The Rev. Donald G. Timone, cloaked in the purple and gold robes of Advent, led the procession down the central aisle of St. Joseph’s Church here on the first Sunday of December.

Celebrating the 11:30 a.m. Mass, he preached of the need to open one’s heart to Jesus in these days before Christmas. “He understands we are not perfect,” he said, “but he will not give up on us.”

But Father Timone, by the Catholic Church’s own apparent standards, should not be presiding at the altar. Two settlements were paid by the Archdiocese of New York for substantiated allegations that Father Timone had sexually abused teenage boys he was counseling, one of whom committed suicide after what his widow said was decades of struggling with what had happened to him.

As the clergy abuse scandal continues to roil the Catholic Church, Cardinal Timothy M. Dolan, the archbishop of New York, has been under tremendous pressure to prove he has brought accountability to how his diocese, the second-largest in the country, handles the issue of child sexual abuse.

But the archdiocese is essentially allowing Father Timone to continue serving as a priest because of a bureaucratic technicality — a position that seems to fly in the face of the cardinal’s pledge to aggressively handle sexual abuse accusations.

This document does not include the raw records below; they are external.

(** Room is made fairly.  The session closed for a new one has no request on
    it, and is the caller's own, or its workspace's when that is at its
    limit, or belongs to a caller or a workspace holding more than its share
    of a full table. *)
Theorem room_is_made_fairly o r p order t' v : reach o r -> order ≡ₚ entries (r_table r) ->
  reserve (ownerOf p) (p_OrgID p) order (r_table r) = (t', Ok (Some v)) ->
  let owners := map fst (held r) in let orgs := map snd (held r) in
  st_byID (r_table r) !! se_id v = Some v /\ uses r (se_id v) = 0 /\
  (se_owner v = ownerOf p \/
   (se_org v = p_OrgID p /\ (st_perOrg (r_table r) <= Z.of_nat (occ (p_OrgID p) orgs))%Z) \/
   (st_max (r_table r) = Z.of_nat (length (held r)) /\
    (Z.quot (st_max (r_table r)) (Z.of_nat (parties (ownerOf p) owners)) < Z.of_nat (occ (se_owner v) owners) \/
     Z.quot (st_max (r_table r)) (Z.of_nat (parties (p_OrgID p) orgs)) < Z.of_nat (occ (se_org v) orgs))%Z)).
Proof.
  intros R Ord [C Rm]%reserve_ok. pose proof (reach_sound o r R) as [T _ _]. destruct (reach_open o r R C) as [Ta L]. cbv zeta. unfold held.
  apply room_victim in Rm as (Hv & Iv & D). rewrite Ord in Hv. apply (entries_elem _ _ _ Ta) in Hv. split; [done|].
  split; [pose proof (en_uses _ _ _ _ (ts_entry _ _ _ _ _ T _ _ Hv)); lia|].
  pose proof (ta_owner _ _ Ta) as C1. pose proof (ta_org _ _ Ta) as C2.
  destruct D as [[? _]|[(? & _ & ?)|(Ov & _ & _ & Full)]]; [by left|right; left|].
  - split; [done|]. by rewrite <- (counts_count _ _ _ C2).
  - rewrite <- (places_holders _ _ Ta). pose proof (lm_places _ _ L). unfold over_share in Ov.
    rewrite (share_parties _ _ _ _ C1), (share_parties _ _ _ _ C2), (counts_count _ _ (se_owner v) C1), (counts_count _ _ (se_org v) C2) in Ov.
    apply orb_true_iff in Ov as [Ov|Ov]; [apply orb_true_iff in Ov as [Ov|Ov]|].
    + left. by apply String.eqb_eq.
    + right. right. split; [lia|]. left. by apply Z.ltb_lt.
    + right. right. split; [lia|]. right. by apply Z.ltb_lt.
Qed.

(** Somebody in a full table holds more than a share. *)
Lemma over_share_exists t owner org order : counts (map se_owner (entries t)) (st_byOwner t) -> order ≡ₚ entries t -> (0 < st_max t)%Z ->
  (st_max t <= Z.of_nat (length (entries t)))%Z -> exists e, e ∈ order /\ over_share t owner org e = true.
Proof.
  intros C Ord Pm F. destruct (existsb (over_share t owner org) order) eqn:X.
  - apply existsb_exists in X as (e & He & Oe). exists e. by rewrite list_elem_of_In.
  - exfalso. assert (forall e, e ∈ entries t -> over_share t owner org e = false) as No.
    { intros e He. rewrite <- Ord, list_elem_of_In in He. destruct (over_share t owner org e) eqn:E; [|done].
      assert (existsb (over_share t owner org) order = true) by (apply existsb_exists; eauto). congruence. }
    set (s := share t (st_byOwner t) owner) in *.
    assert (count (st_byOwner t) owner = 0)%Z as Z0.
    { rewrite (counts_count _ _ owner C). destruct (Nat.eq_dec (occ owner (map se_owner (entries t))) 0) as [->|N]; [done|].
      apply occ_elem, list_elem_of_fmap in N as (e & -> & He). apply No in He. unfold over_share in He. by rewrite String.eqb_refl in He. }
    assert (0 <= s)%Z as S0 by (unfold s, share; rewrite Z0; apply Z.quot_pos; [lia|]; change (0 =? 0)%Z with true; cbv iota; lia).
    assert (forall k, (count (st_byOwner t) k <= s)%Z) as B.
    { intros k. rewrite (counts_count _ _ k C). destruct (Nat.eq_dec (occ k (map se_owner (entries t))) 0) as [->|N]; [lia|].
      apply occ_elem, list_elem_of_fmap in N as (e & -> & He). apply No in He. unfold over_share in He.
      apply orb_false_iff in He as [He _]. apply orb_false_iff in He as [_ He]. apply Z.ltb_ge in He.
      by rewrite <- (counts_count _ _ (se_owner e) C). }
    pose proof (counts_pigeon _ _ s C B) as L. rewrite length_map in L. unfold s, share in L, S0. rewrite Z0 in L, S0. change (0 =? 0)%Z with true in L, S0. cbv iota in L, S0.
    rewrite Z.quot_div_nonneg in L, S0 by lia. pose proof (Z.mul_div_le (st_max t) (Z.of_nat (size (st_byOwner t)) + 1) ltac:(lia)). nia.
Qed.

(** A table whose sessions are all idle never turns a caller away: it finds
    a session to close, or has a place left. *)
Theorem idle_table_makes_room o r p order : reach o r -> st_closed (r_table r) = false -> order ≡ₚ entries (r_table r) ->
  waiting (r_inits r) = [] -> (forall id, uses r id = 0) ->
  exists t' victim, reserve (ownerOf p) (p_OrgID p) order (r_table r) = (t', Ok victim).
Proof.
  intros R C Ord W0 U0. pose proof (reach_sound o r R) as [T _ _]. destruct (reach_open o r R C) as [Ta [(S1 & S2 & S3 & _) P L1 L2]].
  rewrite W0 in Ta. pose proof (options_positive o) as (Pm & Pc & Pg & _). rewrite <- S1 in Pm. rewrite <- S2 in Pc. rewrite <- S3 in Pg.
  assert (forall e, e ∈ order -> se_inflight e = 0%Z) as Idle.
  { intros e He. rewrite Ord in He. apply (entries_elem _ _ _ Ta) in He.
    rewrite (en_uses _ _ _ _ (ts_entry _ _ _ _ _ T _ _ He)), U0. done. }
  assert (map fst (holders (r_table r) []) = map se_owner (entries (r_table r)) /\ map snd (holders (r_table r) []) = map se_org (entries (r_table r))) as [Ho Hg].
  { unfold holders. by rewrite app_nil_r, !map_map. }
  pose proof (ta_owner _ _ Ta) as C1. pose proof (ta_org _ _ Ta) as C2. rewrite Ho in C1. rewrite Hg in C2.
  assert (forall k, (0 < count (st_byOwner (r_table r)) k)%Z -> exists e, e ∈ order /\ se_owner e = k) as FindO.
  { intros k. rewrite (counts_count _ _ k C1). intros K. assert (k ∈ map se_owner (entries (r_table r))) as Hk by (apply occ_elem; lia).
    apply list_elem_of_fmap in Hk as (e & -> & He). exists e. by rewrite Ord. }
  assert (forall k, (0 < count (st_byOrg (r_table r)) k)%Z -> exists e, e ∈ order /\ se_org e = k) as FindG.
  { intros k. rewrite (counts_count _ _ k C2). intros K. assert (k ∈ map se_org (entries (r_table r))) as Hk by (apply occ_elem; lia).
    apply list_elem_of_fmap in Hk as (e & -> & He). exists e. by rewrite Ord. }
  assert (is_Some (match room (ownerOf p) (p_OrgID p) order (r_table r) with Ok v => Some v | Err _ => None end)) as [v Hv].
  { unfold room. destruct (Z.leb_spec (st_perCaller (r_table r)) (count (st_byOwner (r_table r)) (ownerOf p))).
    - destruct (FindO (ownerOf p) ltac:(lia)) as (e & He & Eo).
      destruct (oldest_finds (fun e => String.eqb (se_owner e) (ownerOf p)) order e None He (Idle e He)) as [x ->]; [by apply String.eqb_eq|by eexists].
    - destruct (Z.leb_spec (st_perOrg (r_table r)) (count (st_byOrg (r_table r)) (p_OrgID p))).
      + destruct (FindG (p_OrgID p) ltac:(lia)) as (e & He & Eo).
        destruct (oldest_finds (fun e => String.eqb (se_org e) (p_OrgID p)) order e None He (Idle e He)) as [x ->]; [by apply String.eqb_eq|by eexists].
      + destruct (Z.leb_spec (st_max (r_table r)) (places (r_table r))) as [F|]; [|by eexists].
        destruct (over_share_exists (r_table r) (ownerOf p) (p_OrgID p) order C1 Ord Pm) as (e & He & Oe).
        { rewrite (places_holders _ _ Ta) in F. unfold holders in F. by rewrite app_nil_r, length_map in F. }
        destruct (oldest_finds (over_share (r_table r) (ownerOf p) (p_OrgID p)) order e None He (Idle e He) Oe) as [x ->]. by eexists. }
  unfold reserve. rewrite C. destruct (room _ _ _ _) as [v'|]; [|done]. eauto.
Qed.

Definition drops (id : string) (q : request) : bool :=
  match q with
  | RForget i => String.eqb i id
  | RSweep _ live _ => negb (live id)
  | RClose => true
  | _ => false
  end.

(** A session with a request on it is closed by nothing but its client's own
    DELETE, the SDK having closed it, or the replica going away: not to make
    room, not for being idle, not for its age. *)
Theorem busy_session_survives o r q id e : reach o r -> possible q r -> st_byID (r_table r) !! id = Some e -> uses r id <> 0 ->
  drops id q = false -> is_Some (st_byID (r_table (serve q r)) !! id).
Proof.
  intros R P H U D. pose proof (reach_sound o r R) as [T _ _]. pose proof (ts_entry _ _ _ _ _ T _ _ H) as [Ei _ Eu _].
  assert (st_closed (r_table r) = false) as C.
  { destruct (st_closed (r_table r)) eqn:C; [|done]. pose proof (ts_table _ _ _ _ _ T) as TT. rewrite C in TT. by rewrite TT, lookup_empty in H. }
  destruct (reach_open o r R C) as [Ta _].
  assert (forall v, st_byID (r_table r) !! se_id v = Some v -> se_inflight v = 0%Z -> is_Some (st_byID (remove v (r_table r)) !! id)) as Rem.
  { intros v Hv Iv. cbn. rewrite lookup_delete_ne; [by eexists|]. intros <-. rewrite H in Hv. injection Hv as ->. lia. }
  destruct q; cbn [serve drops] in *.
  - destruct P as [_ Ord]. unfold reserve. rewrite C. destruct (room _ _ _ _) as [[v|]|] eqn:Rm; cbn; [|by eexists|by eexists].
    apply room_victim in Rm as (Hv & Iv & _). rewrite Ord in Hv. apply (entries_elem _ _ _ Ta) in Hv. by apply Rem.
  - destruct (r_inits r !! i) as [[p [k|]]|]; [by eexists| |by eexists]. unfold add. rewrite C. cbn.
    destruct (decide (id0 = id)) as [->|N]; [rewrite lookup_insert_eq; by eexists|rewrite lookup_insert_ne by done; by eexists].
  - destruct (r_inits r !! i) as [x|]; [|by eexists]. cbn [r_table settle]. destruct (in_kept x) as [k|]; [|by eexists]. cbn [settle]. unfold end_.
    destruct (st_byID (r_table r) !! k) as [y|] eqn:Hk; [|by eexists]. cbn.
    destruct (decide (k = id)) as [->|N]; [rewrite lookup_insert_eq; by eexists|rewrite lookup_insert_ne by done; by eexists].
  - unfold begin. destruct (st_byID (r_table r) !! id0) as [y|] eqn:Hk; [|by eexists]. destruct (negb _ || negb _); [by eexists|].
    destruct (_ <=? _)%Z; cbn [r_table].
    + destruct (Z.eqb_spec (se_inflight y) 0); [|by eexists]. apply Rem; [|done]. by rewrite (ta_ids _ _ Ta _ _ Hk).
    + cbn. destruct (decide (id0 = id)) as [->|N]; [rewrite lookup_insert_eq; by eexists|rewrite lookup_insert_ne by done; by eexists].
  - destruct (r_running r !! j) as [k|]; [|by eexists]. cbn. unfold end_. destruct (st_byID (r_table r) !! k) as [y|] eqn:Hk; [|by eexists]. cbn.
    destruct (decide (k = id)) as [->|N]; [rewrite lookup_insert_eq; by eexists|rewrite lookup_insert_ne by done; by eexists].
  - cbn. unfold forget. destruct (st_byID (r_table r) !! id0) as [y|] eqn:Hk; [|by eexists]. cbn. apply String.eqb_neq in D.
    rewrite (ta_ids _ _ Ta _ _ Hk), lookup_delete_ne by done. by eexists.
  - cbn. unfold sweep. rewrite C. cbn. exists e. apply negb_false_iff in D.
    apply (sweep_fold (fun t => st_byID t !! id = Some e)); [|intros t x Ht Hx J| done|intros x Hx; rewrite P in Hx; by apply (entries_elem _ _ _ Ta)].
    + rewrite P. by eapply entries_nodup.
    + cbn. rewrite lookup_delete_ne; [done|]. intros Ex. rewrite Ex, Ht in Hx. injection Hx as <-. destruct J. unfold judge. rewrite Ex, D.
      assert ((se_inflight e =? 0)%Z = false) as -> by (apply Z.eqb_neq; lia). done.
  - done.
Qed.

(** What a sweep leaves. *)
Lemma sweep_left now live order : NoDup (map se_id order) -> forall t, (forall e, e ∈ order -> st_byID t !! se_id e = Some e) ->
  forall id e, st_byID (foldl (sweep_one now live) t order) !! id = Some e ->
    st_byID t !! id = Some e /\ (e ∈ order -> se_id e = id -> judge now live t e = Keep).
Proof.
  induction order as [|x order IH]; intros N t H id e He; [split; [done|intros X; by apply elem_of_nil in X]|].
  inversion N as [|? ? Ni N']; subst. cbn in He.
  assert (forall y, y ∈ order -> st_byID t !! se_id y = Some y) as Hr by (intros y Hy; apply H; by right).
  assert (forall y, y ∈ order -> st_byID (remove x t) !! se_id y = Some y) as Hd.
  { intros y Hy. cbn. rewrite lookup_delete_ne; [by apply Hr|]. intros Ex. apply Ni. rewrite Ex. apply list_elem_of_fmap. eauto. }
  unfold sweep_one at 2 in He. destruct (judge now live t x) eqn:J.
  1: destruct (IH N' t Hr id e He) as [K1 K2]; split; [done|intros [->|Hx]%elem_of_cons Ei; [done|by apply K2]].
  all: destruct (IH N' _ Hd id e He) as [K1 K2]; cbn in K1; apply lookup_delete_Some in K1 as [Nx K1]; split; [done|];
    intros [->|Hx]%elem_of_cons Ei; [done|by apply K2].
Qed.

The archdiocese maintains that Father Timone has been allowed to remain because the church itself did not rule on his fitness; that judgment was made by a separate, church-sponsored panel, the Independent Reconciliation and Compensation Program. The settlements were paid in 2017 through that program, which Cardinal Dolan established the previous year to provide closure and a measure of justice to victims of sexual abuse by priests.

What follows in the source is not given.